> **EXERCISE BRIEF**: Please write out all of the records below exactly as they appear.

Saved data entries
(** X6.  While MOZUKU_DEBUG is off for both files, the only lines on
    [std::cerr] are the three that are not behind [isDebugEnabled]:
    [Analyzer::initialize] writes "[ERROR] Failed to initialize MeCab" once
    when it returns [false] and nothing when it returns [true];
    [analyzeText] writes nothing for an empty text or a parse with nodes,
    one line when there is no tagger, and one line when the parse returns the
    null node. *)
Theorem analyzer_error_lines (a : Analyzer.Analyzer) (config : MoZukuConfig)
    (text : bytes) (p : Process) :
  quiet p ->
  cerr (snd (Analyzer.initialize W a config p))
  = cerr p
    ++ (if fst (fst (Analyzer.initialize W a config p)) then []
        else ["[ERROR] Failed to initialize MeCab"%string])
  /\ cerr (snd (Analyzer.analyzeText a text p))
     = cerr p
       ++ (if Str.empty text then []
           else match mecab.getMeCabTagger (Analyzer.mecab_manager_ a) with
                | None => ["[ERROR] MeCab tagger not available"%string]
                | Some tagger =>
                    match MeCab.parseToNode tagger
                            (Str.c_str (utf8ToSystem (sanitizeUTF8 text)
                                          (Analyzer.system_charset_ a))) with
                    | [] => ["[ERROR] MeCab parsing failed"%string]
                    | _ :: _ => []
                    end
                end).
Proof.
  intros Hq. split.
  - unfold Analyzer.initialize.
    rewrite bind_snd, bind_fst.
    destruct (silent_analyzer_debug_line
                "[DEBUG] Initializing analyzer with config" p Hq)
      as [Hcerr1 Hq1].
    set (p1 := snd (Analyzer.debug_line
                      "[DEBUG] Initializing analyzer with config" p)) in *.
    cbv zeta. rewrite bind_snd, bind_fst.
    destruct (silent_manager_initialize W (Analyzer.mecab_manager_ a)
                (if Str.empty (mecab_dicPath config) then []
                 else mecab_dicPath config)
                (if Str.empty (mecab_charset config) then UTF_8
                 else mecab_charset config) p1 Hq1) as [Hcerr2 Hq2].
    set (r := mecab.initialize W (Analyzer.mecab_manager_ a) _ _ p1) in *.
    destruct (fst (fst r)); cbn [negb].
    + rewrite bind_snd, bind_fst. unfold ret. cbn [fst snd].
      match goal with
      | |- cerr (snd (Analyzer.debug_line ?l ?q)) = _ =>
          destruct (silent_analyzer_debug_line l q Hq2) as [Hcerr3 _]
      end.
      rewrite Hcerr3, Hcerr2, Hcerr1. now rewrite app_nil_r.
    + rewrite bind_snd, bind_fst. unfold ret, cerr_line. cbn [fst snd cerr].
      now rewrite Hcerr2, Hcerr1.
  - unfold Analyzer.analyzeText. rewrite bind_snd. unfold ret at 1.
    cbn [snd]. unfold Analyzer.analyzeText_matches.
    destruct (Str.empty text); [unfold ret; cbn [snd]; now rewrite app_nil_r|].
    rewrite bind_snd.
    destruct (silent_analyzer_debug_line
                ("[DEBUG] Analyzing text of length: "
                 ++ show_nat (Str.size text))%string p Hq) as [Hcerr1 Hq1].
    cbv zeta.
    destruct (mecab.getMeCabTagger (Analyzer.mecab_manager_ a)) as [tagger|].
    + destruct (MeCab.parseToNode tagger _) as [|n nodes].
      * rewrite bind_snd. unfold ret, cerr_line. cbn [fst snd cerr].
        now rewrite Hcerr1.
      * rewrite bind_snd. unfold ret at 1. cbn [snd].
        match goal with
        | |- cerr (snd (Analyzer.debug_line ?l ?q)) = _ =>
            destruct (silent_analyzer_debug_line l q Hq1) as [Hcerr2 _]
        end.
        rewrite Hcerr2, Hcerr1. now rewrite app_nil_r.
    + rewrite bind_snd. unfold ret, cerr_line. cbn [fst snd cerr].
      now rewrite Hcerr1.
Qed.

(** X7.  [Analyzer::initialize] returns [true] exactly when the first
    construction of the primary engine succeeds, or when that construction
    had an argument and the second one, without argument, succeeds; and
    what it returns is what [isInitialized] answers afterwards. *)
Theorem initialize_succeeds_iff (a : Analyzer.Analyzer) (config : MoZukuConfig)
    (p : Process) :
  let mecab_args := mecab.mecab_args_of W (mecab_dicPath config) in
  let r := fst (Analyzer.initialize W a config p) in
  Analyzer.isInitialized (snd r) = fst r
  /\ (fst r = true
      <-> createTagger W (Str.c_str mecab_args) <> None
          \/ (mecab_args <> [] /\ createTagger W [] <> None)).
Proof.
  cbv zeta. rewrite analyzer_initialize_value. cbv zeta.
  destruct (initialize_value_fields W (Analyzer.mecab_manager_ a)
              (mecab_dicPath config)
              (if Str.empty (mecab_charset config) then UTF_8
               else mecab_charset config)) as (Hok & Htagger & _).
  cbv zeta in Hok, Htagger.
  set (v := mecab.initialize_value W (Analyzer.mecab_manager_ a)
              (mecab_dicPath config)
              (if Str.empty (mecab_charset config) then UTF_8
               else mecab_charset config)) in *.
  assert (Hcriterion :
            non_null (mecab.primary_tagger_of W
                        (mecab.mecab_args_of W (mecab_dicPath config))) = true
            <-> createTagger W
                  (Str.c_str (mecab.mecab_args_of W (mecab_dicPath config)))
                <> None
                \/ (mecab.mecab_args_of W (mecab_dicPath config) <> []
                    /\ createTagger W [] <> None)).
  { unfold mecab.primary_tagger_of.
    destruct (createTagger W (Str.c_str _)) as [t|]; cbn.
    - split; [intros _; left; discriminate | reflexivity].
    - destruct (mecab.mecab_args_of W (mecab_dicPath config)) as [|c args]; cbn.
      + split; [discriminate | intros [H | [H _]]; congruence].
      + destruct (createTagger W []) as [t|]; cbn.
        * split; [intros _; right; split; discriminate | reflexivity].
        * split; [discriminate | intros [H | [_ H]]; congruence]. }
  rewrite <- Hcriterion, <- Hok.
  unfold Analyzer.isInitialized, mecab.getMeCabTagger.
  destruct (fst v) eqn:Hflag; cbn [negb fst snd Analyzer.mecab_manager_];
    rewrite Htagger, <- Hok; split; auto; reflexivity.
Qed.

End AnalyzerStream.

Lemma manager_initialize_is_silent_witness :
  cerr (snd (mecab.initialize Reference.no_engine
               (fst (mecab.MeCabManager_new true (Reference.process0 false)))
               (Str.lit "/nonexistent/dic") (Str.lit "EUC-JP")
               (Reference.process0 false)))
  = [].
Proof.
  refine (proj1 (manager_initialize_is_silent Reference.no_engine _ _ _
                   (Reference.process0 false) _)).
  split; reflexivity.
Defined.

Lemma analyzer_error_lines_witness :
  cerr (snd (Analyzer.analyzeText (C := Reference.collaborators)
               Reference.fresh (Str.lit "abc") (Reference.process0 false)))
  = ["[ERROR] MeCab tagger not available"%string].
Proof.
  refine (proj2 (@analyzer_error_lines Reference.collaborators
                   Reference.no_engine Reference.fresh Reference.config0
                   (Str.lit "abc") (Reference.process0 false) _)).
  split; reflexivity.
Defined.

> **ANSWER TO THIS TASK**:
(** X6.  While MOZUKU_DEBUG is off for both files, the only lines on
    [std::cerr] are the three that are not behind [isDebugEnabled]:
    [Analyzer::initialize] writes "[ERROR] Failed to initialize MeCab" once
    when it returns [false] and nothing when it returns [true];
    [analyzeText] writes nothing for an empty text or a parse with nodes,
    one line when there is no tagger, and one line when the parse returns the
    null node. *)
Theorem analyzer_error_lines (a : Analyzer.Analyzer) (config : MoZukuConfig)
    (text : bytes) (p : Process) :
  quiet p ->
  cerr (snd (Analyzer.initialize W a config p))
  = cerr p
    ++ (if fst (fst (Analyzer.initialize W a config p)) then []
        else ["[ERROR] Failed to initialize MeCab"%string])
  /\ cerr (snd (Analyzer.analyzeText a text p))
     = cerr p
       ++ (if Str.empty text then []
           else match mecab.getMeCabTagger (Analyzer.mecab_manager_ a) with
                | None => ["[ERROR] MeCab tagger not available"%string]
                | Some tagger =>
                    match MeCab.parseToNode tagger
                            (Str.c_str (utf8ToSystem (sanitizeUTF8 text)
                                          (Analyzer.system_charset_ a))) with
                    | [] => ["[ERROR] MeCab parsing failed"%string]
                    | _ :: _ => []
                    end
                end).
Proof.
  intros Hq. split.
  - unfold Analyzer.initialize.
    rewrite bind_snd, bind_fst.
    destruct (silent_analyzer_debug_line
                "[DEBUG] Initializing analyzer with config" p Hq)
      as [Hcerr1 Hq1].
    set (p1 := snd (Analyzer.debug_line
                      "[DEBUG] Initializing analyzer with config" p)) in *.
    cbv zeta. rewrite bind_snd, bind_fst.
    destruct (silent_manager_initialize W (Analyzer.mecab_manager_ a)
                (if Str.empty (mecab_dicPath config) then []
                 else mecab_dicPath config)
                (if Str.empty (mecab_charset config) then UTF_8
                 else mecab_charset config) p1 Hq1) as [Hcerr2 Hq2].
    set (r := mecab.initialize W (Analyzer.mecab_manager_ a) _ _ p1) in *.
    destruct (fst (fst r)); cbn [negb].
    + rewrite bind_snd, bind_fst. unfold ret. cbn [fst snd].
      match goal with
      | |- cerr (snd (Analyzer.debug_line ?l ?q)) = _ =>
          destruct (silent_analyzer_debug_line l q Hq2) as [Hcerr3 _]
      end.
      rewrite Hcerr3, Hcerr2, Hcerr1. now rewrite app_nil_r.
    + rewrite bind_snd, bind_fst. unfold ret, cerr_line. cbn [fst snd cerr].
      now rewrite Hcerr2, Hcerr1.
  - unfold Analyzer.analyzeText. rewrite bind_snd. unfold ret at 1.
    cbn [snd]. unfold Analyzer.analyzeText_matches.
    destruct (Str.empty text); [unfold ret; cbn [snd]; now rewrite app_nil_r|].
    rewrite bind_snd.
    destruct (silent_analyzer_debug_line
                ("[DEBUG] Analyzing text of length: "
                 ++ show_nat (Str.size text))%string p Hq) as [Hcerr1 Hq1].
    cbv zeta.
    destruct (mecab.getMeCabTagger (Analyzer.mecab_manager_ a)) as [tagger|].
    + destruct (MeCab.parseToNode tagger _) as [|n nodes].
      * rewrite bind_snd. unfold ret, cerr_line. cbn [fst snd cerr].
        now rewrite Hcerr1.
      * rewrite bind_snd. unfold ret at 1. cbn [snd].
        match goal with
        | |- cerr (snd (Analyzer.debug_line ?l ?q)) = _ =>
            destruct (silent_analyzer_debug_line l q Hq1) as [Hcerr2 _]
        end.
        rewrite Hcerr2, Hcerr1. now rewrite app_nil_r.
    + rewrite bind_snd. unfold ret, cerr_line. cbn [fst snd cerr].
      now rewrite Hcerr1.
Qed.

(** X7.  [Analyzer::initialize] returns [true] exactly when the first
    construction of the primary engine succeeds, or when that construction
    had an argument and the second one, without argument, succeeds; and
    what it returns is what [isInitialized] answers afterwards. *)
Theorem initialize_succeeds_iff (a : Analyzer.Analyzer) (config : MoZukuConfig)
    (p : Process) :
  let mecab_args := mecab.mecab_args_of W (mecab_dicPath config) in
  let r := fst (Analyzer.initialize W a config p) in
  Analyzer.isInitialized (snd r) = fst r
  /\ (fst r = true
      <-> createTagger W (Str.c_str mecab_args) <> None
          \/ (mecab_args <> [] /\ createTagger W [] <> None)).
Proof.
  cbv zeta. rewrite analyzer_initialize_value. cbv zeta.
  destruct (initialize_value_fields W (Analyzer.mecab_manager_ a)
              (mecab_dicPath config)
              (if Str.empty (mecab_charset config) then UTF_8
               else mecab_charset config)) as (Hok & Htagger & _).
  cbv zeta in Hok, Htagger.
  set (v := mecab.initialize_value W (Analyzer.mecab_manager_ a)
              (mecab_dicPath config)
              (if Str.empty (mecab_charset config) then UTF_8
               else mecab_charset config)) in *.
  assert (Hcriterion :
            non_null (mecab.primary_tagger_of W
                        (mecab.mecab_args_of W (mecab_dicPath config))) = true
            <-> createTagger W
                  (Str.c_str (mecab.mecab_args_of W (mecab_dicPath config)))
                <> None
                \/ (mecab.mecab_args_of W (mecab_dicPath config) <> []
                    /\ createTagger W [] <> None)).
  { unfold mecab.primary_tagger_of.
    destruct (createTagger W (Str.c_str _)) as [t|]; cbn.
    - split; [intros _; left; discriminate | reflexivity].
    - destruct (mecab.mecab_args_of W (mecab_dicPath config)) as [|c args]; cbn.
      + split; [discriminate | intros [H | [H _]]; congruence].
      + destruct (createTagger W []) as [t|]; cbn.
        * split; [intros _; right; split; discriminate | reflexivity].
        * split; [discriminate | intros [H | [_ H]]; congruence]. }
  rewrite <- Hcriterion, <- Hok.
  unfold Analyzer.isInitialized, mecab.getMeCabTagger.
  destruct (fst v) eqn:Hflag; cbn [negb fst snd Analyzer.mecab_manager_];
    rewrite Htagger, <- Hok; split; auto; reflexivity.
Qed.

End AnalyzerStream.

Lemma manager_initialize_is_silent_witness :
  cerr (snd (mecab.initialize Reference.no_engine
               (fst (mecab.MeCabManager_new true (Reference.process0 false)))
               (Str.lit "/nonexistent/dic") (Str.lit "EUC-JP")
               (Reference.process0 false)))
  = [].
Proof.
  refine (proj1 (manager_initialize_is_silent Reference.no_engine _ _ _
                   (Reference.process0 false) _)).
  split; reflexivity.
Defined.

Lemma analyzer_error_lines_witness :
  cerr (snd (Analyzer.analyzeText (C := Reference.collaborators)
               Reference.fresh (Str.lit "abc") (Reference.process0 false)))
  = ["[ERROR] MeCab tagger not available"%string].
Proof.
  refine (proj2 (@analyzer_error_lines Reference.collaborators
                   Reference.no_engine Reference.fresh Reference.config0
                   (Str.lit "abc") (Reference.process0 false) _)).
  split; reflexivity.
Defined.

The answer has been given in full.